Ladybird books are lovely things. They pull gently at childhood memories if you are old enough to remember reading them. For younger sorts, there is any amount of dubious Ladybird product out there now, exploiting the imagery with none of the quality and intent of the original books.
I actually have a very few Ladybird books on my shelves. Shopping with Mother and one or two others. It would be very easy to get swept in to collecting the lot. They look great lined up together and the illustrations would keep me quiet for days. But plenty of other people are archiving Ladybird books, researching the titles, authors and artists in retentive detail.
One site has some great images of Ladybird books being made and sold, where I found this gem. This contextual material is much more interesting to me than exhaustive histories of versions and series’. A bit of book. A bit of window display. What could be nicer?
This window is crammed with Ladybird books and carries the words: The Craven Herald Ltd. The Herald, it seems, is a paper that has been the ‘Voice of the Dales since 1853’. I wonder if this window was in Craven and what the occasion was for the photo? It dates from the 1950s.
Had I been there at the time a bit of nose pressing against the window would surely have been happening.
I had the Ladybird book “Learnabout Simple Electronics”
I build the projects in the book and they worked until I fried the transistor.
Was this last week or a few years ago?
Gorgeous! Our lovely independent local bookshop, Books and Ink in Banbury, has lots of Ladybird books on their shelves. Like orange Penguins, they have a very reassuring presence.
I expect a photo then, if you please.
The Craven Herald has operated from Skipton (-in-Craven), Gateway to the Dales, for as long as I can remember. As a child in the 60s/early 70s I remember its beautiful Victorian shopfront, which I think is still there, as is the Craven Herald to the best of my knowledge. Just FYI!

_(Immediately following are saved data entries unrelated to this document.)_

(* ===== verification/GoPath.v ===== *)
(** * Go's [path/filepath] on a Unix system

    [Clean], [Join], [Base] and [Dir] as the driver uses them, with the laws that
    turn a cleaned join of a plain component into plain concatenation. *)

From S2P Require Import Prelude GoStrings.

Module GoPath.

Definition slash : ascii := byte 47.
Definition slash_s : string := String slash EmptyString.

(** One element of the path, processed left to right; the stack holds the
    elements kept so far, the last one first. *)
Definition clean_step (rooted : bool) (stack : list string) (e : string) : list string :=
  if bool_decide (e = EmptyString ∨ e = ".") then stack
  else if bool_decide (e = "..") then
    match stack with
    | [] => if rooted then [] else [".."]
    | top :: rest => if bool_decide (top = "..") then ".." :: stack else rest
    end
  else e :: stack.

Definition clean_stack (rooted : bool) (es : list string) : list string :=
  foldl (clean_step rooted) [] es.

Definition is_rooted (p : string) : bool := HasPrefix p slash_s.

(** [filepath.Clean]. *)
Definition Clean (p : string) : string :=
  let st := reverse (clean_stack (is_rooted p) (Split p slash)) in
  if is_rooted p then slash_s +:+ GoStrings.Join st slash_s
  else match st with [] => "." | _ => GoStrings.Join st slash_s end.

(** [filepath.Join] ([path.Join] has the same result). *)
Fixpoint PathJoin (elems : list string) : string :=
  match elems with
  | [] => EmptyString
  | e :: rest =>
      if decide (e = EmptyString) then PathJoin rest else Clean (GoStrings.Join elems slash_s)
  end.

(** [filepath.Base]. *)
Definition Base (p : string) : string :=
  if decide (p = EmptyString) then "."
  else
    match reverse (drop_byte slash (reverse (bytes p))) with
    | [] => slash_s
    | l => of_bytes (default [] (last (split_bytes slash l)))
    end.

Fixpoint drop_to_slash (l : list ascii) : list ascii :=
  match l with
  | c :: l' => if decide (c = slash) then l else drop_to_slash l'
  | [] => []
  end.

(** [filepath.Dir]. *)
Definition Dir (p : string) : string :=
  Clean (of_bytes (reverse (drop_to_slash (reverse (bytes p))))).

(** ** Plain path elements *)

Definition no_slash (s : string) : bool := bool_decide (slash ∉ bytes s).

(** A file name: not empty, without a slash, neither [.] nor [..]. *)
Definition plain (s : string) : bool :=
  no_slash s && bool_decide (s ≠ EmptyString ∧ s ≠ "." ∧ s ≠ "..").

(** ** Laws *)

Lemma split_bytes_app l r :
  split_bytes slash (l ++ slash :: r) = split_bytes slash l ++ split_bytes slash r.
Proof.
  induction l as [|c l IH]; simpl; [done|].
  case_decide; simpl; rewrite IH; [done|].
  destruct (split_bytes slash l) as [|w ws] eqn:E; [|done].
  exfalso. destruct l; simpl in E; [done|]. repeat case_match; done.
Qed.

Lemma split_bytes_no_slash l : slash ∉ l → split_bytes slash l = [l].
Proof.
  induction l as [|c l IH]; simpl; [done|]. intros H.
  apply not_elem_of_cons in H as [Hc Hl]. rewrite decide_False by done.
  by rewrite IH.
Qed.

Lemma Split_join p x :
  Split (p +:+ slash_s +:+ x) slash = Split p slash ++ Split x slash.
Proof.
  unfold Split. rewrite !bytes_app. simpl.
  by rewrite split_bytes_app, fmap_app.
Qed.

Lemma Split_no_slash x : no_slash x = true → Split x slash = [x].
Proof.
  unfold no_slash, Split. intros H%bool_decide_eq_true.
  rewrite split_bytes_no_slash by done. simpl. by rewrite of_bytes_bytes.
Qed.

Lemma Join_snoc l x sep :
  l ≠ [] → GoStrings.Join (l ++ [x]) sep = GoStrings.Join l sep +:+ sep +:+ x.
Proof.
  unfold GoStrings.Join. induction l as [|a [|b l] IH]; intros Hl; [done|done|].
  change ((a :: b :: l) ++ [x]) with (a :: (b :: l) ++ [x]).
  change (String.concat sep (a :: (b :: l) ++ [x]))
    with (a +:+ sep +:+ String.concat sep ((b :: l) ++ [x])).
  rewrite IH by done.
  change (String.concat sep (a :: b :: l)) with (a +:+ sep +:+ String.concat sep (b :: l)).
  by rewrite <- !(assoc_L String.append).
Qed.

Lemma is_rooted_app p x : is_rooted p = true → is_rooted (p +:+ x) = true.
Proof.
  unfold is_rooted. rewrite !HasPrefix_spec. intros [r ->]. exists (r +:+ x).
  by rewrite (assoc_L String.append).
Qed.

Lemma clean_step_plain rooted st x : plain x = true → clean_step rooted st x = x :: st.
Proof.
  unfold plain, clean_step. intros [_ H%bool_decide_eq_true]%andb_prop.
  by rewrite !bool_decide_eq_false_2 by tauto.
Qed.

Lemma plain_no_slash x : plain x = true → no_slash x = true.
Proof. unfold plain. by intros [? _]%andb_prop. Qed.

(** Joining a file name to a cleaned absolute directory is concatenation. *)
Lemma PathJoin_plain base x :
  is_rooted base = true → Clean base = base → base ≠ slash_s → plain x = true →
  PathJoin [base; x] = base +:+ slash_s +:+ x.
Proof.
  intros Hr Hc Hb Hx. unfold PathJoin.
  rewrite decide_False by (by intros ->).
  change (GoStrings.Join [base; x] slash_s) with (base +:+ slash_s +:+ x).
  unfold Clean at 1. rewrite is_rooted_app by done.
  rewrite Split_join, (Split_no_slash x) by (by apply plain_no_slash).
  unfold clean_stack. rewrite foldl_snoc, clean_step_plain by done.
  rewrite reverse_cons.
  unfold Clean in Hc. rewrite Hr in Hc. unfold clean_stack in Hc.
  rewrite Join_snoc.
  - rewrite (assoc_L String.append). by rewrite Hc.
  - intros E. rewrite E in Hc. by apply Hb.
Qed.

(** The same for a cleaned relative directory. *)
Lemma PathJoin_plain_rel base x :
  is_rooted base = false → Clean base = base → base ≠ EmptyString → base ≠ "." → plain x = true →
  PathJoin [base; x] = base +:+ slash_s +:+ x.
Proof.
  intros Hr Hc Hb Hd Hx. unfold PathJoin. rewrite decide_False by done.
  change (GoStrings.Join [base; x] slash_s) with (base +:+ slash_s +:+ x).
  assert (is_rooted (base +:+ slash_s +:+ x) = false) as Hr'.
  { apply not_true_iff_false. intros [r Hr']%HasPrefix_spec. apply not_true_iff_false in Hr. apply Hr.
    apply HasPrefix_spec. destruct base as [|c base]; [done|]. unfold slash_s in *.
    rewrite !append_cons in Hr'. injection Hr' as -> _. exists base. done. }
  unfold Clean in *. rewrite Hr in Hc. rewrite Hr'.
  rewrite Split_join, (Split_no_slash x) by (by apply plain_no_slash).
  unfold clean_stack in *. rewrite foldl_snoc, clean_step_plain, reverse_cons by done.
  destruct (reverse (foldl _ [] (Split base slash))) as [|e st] eqn:Hst; [congruence|].
  change ((e :: st) ++ [x]) with (e :: (st ++ [x])). cbv iota.
  change (e :: st ++ [x]) with ((e :: st) ++ [x]). rewrite Join_snoc by done. by rewrite Hc.
Qed.

Lemma Clean_join base x :
  is_rooted base = true → Clean base = base → base ≠ slash_s → plain x = true →
  Clean (base +:+ slash_s +:+ x) = base +:+ slash_s +:+ x.
Proof.
  intros Hr Hc Hb Hx. etrans; [|by apply PathJoin_plain].
  unfold PathJoin. by rewrite decide_False by (by intros ->).
Qed.

Lemma PathJoin_plain3 base x y :
  is_rooted base = true → Clean base = base → base ≠ slash_s → plain x = true → plain y = true →
  PathJoin [base; x; y] = base +:+ slash_s +:+ x +:+ slash_s +:+ y.
Proof.
  intros Hr Hc Hb Hx Hy. unfold PathJoin. rewrite decide_False by (by intros ->).
  change (GoStrings.Join [base; x; y] slash_s) with (base +:+ slash_s +:+ x +:+ slash_s +:+ y).
  assert (base +:+ slash_s +:+ x +:+ slash_s +:+ y = (base +:+ slash_s +:+ x) +:+ slash_s +:+ y) as ->
    by (by rewrite <- !(assoc_L String.append)).
  apply Clean_join; [by apply is_rooted_app|by apply Clean_join| |done].
  intros Heq. destruct base as [|c base]; [done|]. rewrite append_cons in Heq.
  injection Heq as _ Heq. by destruct base.
Qed.

Lemma drop_byte_last_ne l c : c ≠ slash → drop_byte slash (reverse (l ++ [c])) = reverse (l ++ [c]).
Proof. intros Hc. rewrite reverse_snoc. simpl. by rewrite decide_False. Qed.

Lemma last_bytes_ne x : plain x = true → ∃ l c, bytes x = l ++ [c] ∧ c ≠ slash.
Proof.
  unfold plain, no_slash. intros [Hs%bool_decide_eq_true [Hx _]%bool_decide_eq_true]%andb_prop.
  destruct (bytes x) as [|c l _] eqn:E using rev_ind; [by destruct x|].
  exists l, c. split; [done|]. intros ->. apply Hs, elem_of_app. right. by left.
Qed.

Lemma Base_join p x : plain x = true → Base (p +:+ slash_s +:+ x) = x.
Proof.
  intros Hx. unfold Base. rewrite decide_False by (by destruct p).
  assert (reverse (drop_byte slash (reverse (bytes (p +:+ slash_s +:+ x))))
          = bytes p ++ slash :: bytes x) as ->.
  { destruct (last_bytes_ne x Hx) as (l & c & E & Hc).
    rewrite !bytes_app, E, !app_assoc, drop_byte_last_ne, reverse_involutive by done.
    by rewrite <- !app_assoc. }
  assert (slash ∉ bytes x) by (by apply plain_no_slash, bool_decide_eq_true in Hx).
  destruct (bytes p ++ slash :: bytes x) eqn:E'; [by destruct (bytes p)|]. rewrite <- E'.
  rewrite split_bytes_app, (split_bytes_no_slash (bytes x)) by done.
  rewrite last_snoc. simpl. apply of_bytes_bytes.
Qed.

Lemma drop_to_slash_app l r : slash ∉ l → drop_to_slash (l ++ slash :: r) = slash :: r.
Proof.
  induction l as [|c l IH]; simpl; intros H; [done|].
  apply not_elem_of_cons in H as [Hc Hl]. rewrite decide_False by done. auto.
Qed.

Lemma Dir_join base x :
  is_rooted base = true → Clean base = base → plain x = true →
  Dir (base +:+ slash_s +:+ x) = base.
Proof.
  intros Hr Hc Hx. unfold Dir.
  assert (slash ∉ bytes x) as Hs by (by apply plain_no_slash, bool_decide_eq_true in Hx).
  rewrite !bytes_app, !reverse_app. simpl. rewrite <- app_assoc. simpl.
  rewrite drop_to_slash_app by (by rewrite elem_of_reverse).
  rewrite reverse_cons, reverse_involutive, of_bytes_app, of_bytes_bytes.
  change (of_bytes [slash]) with (slash_s +:+ EmptyString).
  rewrite <- Hc at 2. unfold Clean. rewrite is_rooted_app, Hr by done.
  rewrite Split_join. change (Split EmptyString slash) with [EmptyString].
  unfold clean_stack. by rewrite foldl_snoc.
Qed.

End GoPath.
Export GoPath.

Good to know. I do wonder if this window is that ‘beautiful Victorian shopfront’ then?
There is a bookshop in Hay-on-Wye that sells nothing but Ladybird books it’s mind blowing
Are we going? Are we going?
As a collector I approve wholeheartedly – I have hundreds and each and everyone is a joy : http://www.flickr.com/photos/[email protected]/sets/72157606560335088/
This is a highlight from my collection – signed by John Craven no less : http://www.flickr.com/photos/[email protected]/3691597670/in/set-72157606560335088
This is the bookshop vincetinorbot means i think : http://www.stellabooks.com/ – it’s good but I always digging out mine slowly and surely from the charity shops of Britain. And if you play nice I’ll show you my John Hinde collection next week ! DWx
Oh, I bought a beautiful old Puffin picture book from them online, over priced but yet a beaut. Don’t know John Hinde but obviously I should. Can’t wait.
Ah yes they’re not cheap but thems the breaks – choice vs price. As for John Hine – I’m sure you know his work . . . and as I’m not great at building up suspense here’s part of my John Hinde collection : http://www.flickr.com/photos/[email protected]/sets/72157606628513717/
that I sometimes blog over here : http://wishingiwashere.wordpress.com/ (although not as often as I should).
‘retentive’ of Sheffield says – wonder if this is an Easter type promotion? The large background photo is from the cover of The Conceited Lamb. This series began in 1949 and carried on through the fifties. Sadly without contemporary catalogues (or a run of Bookseller) it’s hard to be exact.
Yours, not expecting a reply of course, Simon.
It all looks sufficiently lamb and piglet-y to be an Easter display. Do you mean to say you have neither a run of contemporary catalogues nor a run of Bookseller? Standards are slipping in bookish Sheffield, I see.